5.2. Shape Classification Network

In this section, our classifier performance was evaluated. For the classification task, the evaluation was conducted using the ModelNet40 [41] and ModelNet10. ModelNet40 is a large database of shape classification. It consists of 12,311 CAD models, which are divided into 9840 training models and 2468 testing models. Among them, ModelNet10 contains 4899 CAD models and is a subset of ModelNet40. We manually cleaned this subset of models and aligned their orientations. The shapes were also converted into watertight manifold meshes using the method mentioned in [37].
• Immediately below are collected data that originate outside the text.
(** X17.  [on_message] throws in one case only: a chunk whose payload does
    not decode.  It then throws the decoder's exception and leaves the
    locator exactly as it was: the peer keeps its entry, the router keeps
    the last snapshot of the peer, and nothing is posted.  Error, choke and
    unknown messages never throw. *)
Theorem on_message_throws_only_on_malformed_chunk
    (unpack : string → exception + synchronize_result_type descriptor)
    key (message : message_t) st e st' :
  on_message unpack key message st = Thrown e st' ↔
  ∃ payload, message = rpc_chunk payload ∧ unpack payload = inl e ∧ st' = st.
Proof.
  split.
  - unfold on_message. destruct message.
    + destruct (unpack payload) as [e0|snapshot] eqn:Hdecode.
      * intros [= <- <-]. by exists payload.
      * destruct (update_remote _ _ _) as [diff router].
        by intros ?%gateway_apply_not_thrown.
    + destruct (drop_remote _ _) eqn:Hdrop; intros; simplify_eq.
      by apply drop_remote_not_thrown in Hdrop.
    + destruct (drop_remote _ _) eqn:Hdrop; intros; simplify_eq.
      by apply drop_remote_not_thrown in Hdrop.
    + done.
  - intros (payload & -> & Hdecode & ->). unfold on_message. by rewrite Hdecode.
Qed.

End announce_properties.

(** * A name attached twice *)

Section duplicate_names.
Context {descriptor : Type} `{!EqDecision descriptor}.
Context {pool : Type} `{!PortPool pool}.
Implicit Types (st : locator_t descriptor pool) (name : string).

(** X18.  Under [NDEBUG] a name that is already attached can be attached
    again.  The new entry goes behind the old one: [std::find_if], and so
    [resolve], keeps finding the actor attached first, while the snapshot
    that [dump] publishes to the peers carries the metadata of the actor
    attached last. *)
Theorem attach_twice_serves_first_publishes_last
    (from_string : string → exception + string) name
    (service : actor_t descriptor) st st' :
  name ∈ (m_services st).*1 →
  attach NDEBUG from_string name service st = Returned st' →
  find_service name (m_services st') = find_service name (m_services st) ∧
  is_Some (find_service name (m_services st)) ∧
  dump st' !! name = Some (metadata service) ∧
  length (filter (λ s, name = s.1) (m_services st'))
    = S (length (filter (λ s, name = s.1) (m_services st))).
Proof.
  intros Hattached Hret.
  destruct (attach_returned _ _ _ _ _ _ Hret) as (running & Hmeta & Hservices & _).
  apply find_service_is_Some in Hattached as Hfound.
  rewrite Hservices, filter_app, filter_cons. simpl.
  rewrite decide_True by done.
  split; [|split; [done|split]].
  - rewrite !list_find_head, filter_app, filter_cons. simpl.
    rewrite decide_True by done.
    rewrite list_find_head in Hfound.
    destruct (filter _ (m_services st)); [by destruct Hfound | done].
  - unfold dump. rewrite Hservices, foldl_app. simpl.
    unfold synchronize_result_type. by rewrite lookup_insert_eq, Hmeta.
  - rewrite length_app. simpl. lia.
Qed.

End duplicate_names.

(** * More witnesses *)

Lemma sample_attach_run :
  attach checked sample_from_string "cache" (sample_actor "cache@node-b")
    sample_with_storage = Returned sample_attached.
Proof. vm_compute. reflexivity. Qed.

Lemma sample_cache_fresh : "cache" ∉ (m_services sample_with_storage).*1.
Proof.
  vm_compute. intros Hin. apply list_elem_of_singleton in Hin. discriminate.
Qed.

Lemma sample_attached_distinct : NoDup (m_services sample_attached).*1.
Proof.
  vm_compute. apply NoDup_cons. split.
  - intros Hin. apply list_elem_of_singleton in Hin. discriminate.
  - apply NoDup_singleton.
Qed.

(** X1 at the range 5000 to 5002: the pool holds 5000 and 5001. *)
Lemma push_ports_ordered_range_witness :
  push_ports (Z.to_nat 65535) 5000 5002 ([] : list Z) = Some [5000%Z; 5001%Z].
Proof.
  exact (proj1 (push_ports_ordered_range 5000 5002 ([] : list Z)
                  ltac:(lia) ltac:(lia) ltac:(lia))).
Defined.

(** X2 at the reversed range 5002 to 5000: 65534 ports are pushed. *)
Lemma push_ports_reversed_range_witness :
  length (seqZ 5002 (65536 - 5002) ++ seqZ 0 5000) = Z.to_nat (65536 - (5002 - 5000)).
Proof.
  exact (proj2 (push_ports_reversed_range_wraps 5002 5000 ([] : list Z)
                  ltac:(lia) ltac:(lia) ltac:(lia))).
Defined.

(** X5 at a locator that has "storage" attached, for the name "cache". *)
Lemma detach_unknown_name_witness :
  detach checked "cache" sample_with_storage = Aborted ∧
  detach NDEBUG "cache" sample_with_storage = Undefined.
Proof. exact (detach_unknown_name "cache" sample_with_storage sample_cache_fresh). Defined.

(** X6 at the locator with "storage" and "cache" attached: "cache" is
    detached, "storage" stays. *)
Lemma detach_removes_first_entry_witness :
  ∃ service st',
    detach checked "cache" sample_attached = Returned (service, st') ∧
    (m_services st').*1 = ["storage"] ∧
    m_ports st' = [5001%Z] ∧
    m_router st' = remove_local "cache" (m_router sample_attached).
Proof.
  destruct (detach checked "cache" sample_attached) as [[service st']| | |] eqn:Hret;
    [|vm_compute in Hret; discriminate Hret..].
  exists service, st'. split; [reflexivity|].
  destruct (detach_removes_first_entry _ _ _ _ _ Hret)
    as (before & after & _ & _ & _ & Hrouter & _).
  vm_compute in Hret. injection Hret as <- <-.
  split; [reflexivity|]. split; [reflexivity | exact Hrouter].
Defined.

(** X7 at the same locator. *)
Lemma catalog_names_stay_distinct_witness :
  NoDup (m_services sample_attached).*1 ∧
  ∀ detached st', detach checked "cache" sample_attached = Returned (detached, st') →
    NoDup (m_services st').*1 ∧ ("cache" ∉ (m_services st').*1).
Proof.
  split; [exact sample_attached_distinct|].
  exact (proj2 (catalog_names_stay_distinct checked sample_from_string "cache"
                  (sample_actor "cache@node-b") sample_attached
                  sample_attached_distinct)).
Defined.
(** The key a blob saved by [saveCache] is reported under is the key it was
    saved with. *)
Lemma saved_key_recovered (w : World) (key : jsstring) (bytes : list N)
  (bs : list BlobItem) (b : BlobItem) :
  name b = sanitizeBlobName key ->
  original_key
    (properties_of (store_put (saved_blob w key bytes) bs) b) b = key.
Proof.
  intros N. unfold properties_of. rewrite N.
  change (sanitizeBlobName key) with (name (saved_blob w key bytes)) at 1.
  rewrite find_store_put.
  unfold original_key, saved_blob. cbn [metadata meta_get].
  change (jseq CACHE_KEY_METADATA CACHE_KEY_METADATA) with true.
  cbn [or_else]. destruct key as [|c key]; [|reflexivity].
  rewrite N. reflexivity.
Qed.

Lemma original_key_cases (p b : BlobItem) :
  (forall md k, metadata p = Some md ->
                meta_get CACHE_KEY_METADATA md = Some k -> k <> [] ->
                original_key p b = k)
  /\ (metadata p = None -> original_key p b = name b)
  /\ (forall md, metadata p = Some md ->
                 meta_get CACHE_KEY_METADATA md = None
                 \/ meta_get CACHE_KEY_METADATA md = Some [] ->
                 original_key p b = name b).
Proof.
  unfold original_key. split; [|split].
  - intros md k -> -> N. destruct k; [contradiction|reflexivity].
  - now intros ->.
  - intros md -> [->| ->]; reflexivity.
Qed.

(** ** The shape of a timestamp *)

Lemma below_by_enumeration (f : Z -> bool) (count : nat) :
  forall z0, all_from f count z0 = true ->
  forall z, (z0 <= z < z0 + Z.of_nat count)%Z -> f z = true.
Proof.
  induction count as [|count IH]; intros z0 H z Hz; [lia|].
  cbn [all_from] in H. apply andb_true_iff in H as [H1 H2].
  destruct (Z.eq_dec z z0) as [->|N]; [exact H1|].
  apply (IH (z0 + 1)%Z H2). lia.
Qed.

Lemma digits_ok_2 (z : Z) : (0 <= z < 100)%Z -> digits_ok 2 z = true.
Proof.
  intros H. apply below_by_enumeration with (count := Z.to_nat 100) (z0 := 0%Z).
  - vm_compute. reflexivity.
  - rewrite Z2Nat.id; lia.
Qed.

Lemma digits_ok_3 (z : Z) : (0 <= z < 1000)%Z -> digits_ok 3 z = true.
Proof.
  intros H. apply below_by_enumeration with (count := Z.to_nat 1000) (z0 := 0%Z).
  - vm_compute. reflexivity.
  - rewrite Z2Nat.id; lia.
Qed.

Lemma digits_ok_4 (z : Z) : (0 <= z < 10000)%Z -> digits_ok 4 z = true.
Proof.
  intros H. apply below_by_enumeration with (count := Z.to_nat 10000) (z0 := 0%Z).
  - vm_compute. reflexivity.
  - rewrite Z2Nat.id; lia.
Qed.

Lemma digits_of {width : nat} {z : Z} :
  digits_ok width z = true ->
  length (pad_left width (Z_to_str z)) = width
  /\ forallb is_digit (pad_left width (Z_to_str z)) = true.
Proof.
  unfold digits_ok. intros H. apply andb_true_iff in H as [H1 H2].
  now apply Nat.eqb_eq in H1.
Qed.

(** For a time within the years 0 to 9999, the date of the day. *)
Lemma civil_bounds (t : Z) :
  (0 <= t < 253402300800000)%Z ->
  let '(y, m, d) := civil_of_days (t / 86400000) in
  (0 <= y <= 9999 /\ 1 <= m <= 12 /\ 1 <= d <= 31)%Z.
Proof.
  intros H. unfold civil_of_days. cbv zeta.
  set (days := (t / 86400000)%Z).
  assert (0 <= days <= 2932896)%Z as Hdays
    by (subst days; Z.div_mod_to_equations; lia).
  clearbody days. clear H t.
  set (z := (days + 719468)%Z).
  set (era := (z / 146097)%Z).
  set (doe := (z - era * 146097)%Z).
  assert (4 <= era <= 24 /\ 0 <= doe < 146097
          /\ (era = 24 -> doe <= 146036))%Z as (He & Hd & Hl)
    by (subst doe era z; Z.div_mod_to_equations; lia).
  clearbody doe. clearbody era. clear z Hdays days.
  set (yoe := ((doe - doe / 1460 + doe / 36524 - doe / 146096) / 365)%Z).
  set (doy := (doe - (365 * yoe + yoe / 4 - yoe / 100))%Z).
  assert (0 <= yoe <= 399 /\ 0 <= doy <= 365
          /\ (yoe = 399 -> doe <= 146036 -> doy <= 305))%Z
    as (Hy & Hdy & Hlast)
    by (subst doy yoe; Z.div_mod_to_equations; lia).
  clearbody doy. clearbody yoe.
  set (mp := ((5 * doy + 2) / 153)%Z).
  set (d := (doy - (153 * mp + 2) / 5 + 1)%Z).
  assert (0 <= mp <= 11 /\ 1 <= d <= 31 /\ (doy <= 305 -> mp < 10))%Z
    as (Hm & Hdd & Hmp)
    by (subst d mp; Z.div_mod_to_equations; lia).
  clearbody d. clearbody mp.
  destruct (Z.ltb_spec mp 10).
  - destruct (Z.leb_spec (mp + 3) 2); lia.
  - destruct (Z.leb_spec (mp - 9) 2); lia.
Qed.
Our network structure is shown in Figure 6. After setting up the public network part, the global pooling was used to obtain the feature representation of the overall shape and then input this feature into a three-layer MLP network. The output of the classifier was the category probability vector. The log_softmax was used as a cost function and implemented the Adam optimizer optimization, with a learning rate of 8 × 10⁻⁴ and a momentum of 0.9. The network was trained in 100 epochs. Finally, the classification accuracy was used as an evaluation indicator.

The results, which are shown in Table 1, indicated that our method achieves the best results in the dataset MN10. The best results and unreported results for each datasets were labeled in bold font and "-", respectively.

5.3. Shape Semantic Segmentation Network

In this section, we evaluate our semantic segmentation performance. For this task, the evaluation was conducted using the PSB [45] and COSEG [46].

According to the Princeton Segmentation Benchmark (PSB), there are 19 categories, each including 20 shapes. Each shape category has 2 to 11 categories.

COSEG has eight scan categories and three synthetic categories, which are mainly used for shape semantic segmentation. The shape numbers varied considerably between the eight scan categories, and there were relatively more models in the three synthetic categories than in the eight scan categories, including Alien (200 meshes) and Vases (300 meshes), and Chairs (400 meshes).

Our semantic segmentation framework is shown in Figure 7. After the public network had output the global features, the features were then fused with local features into a three-layer MLP network whose output result was the category-probability vector of each vertex. Finally, the results were optimized with CRF. The log_softmax was used as a cost function and implemented the optimization using the Adam optimizer with a learning rate of 8 × 10⁻⁴ and a momentum of 0.92. The network was trained in 50 epochs.

There are many definitions of segmentation accuracy. In this paper, the definition presented by Kalogerakis et al. [36] was applied, according to which the segmentation accuracy is defined as the ratio of the area of the correctly labeled faces to the total area of all the faces of the surface.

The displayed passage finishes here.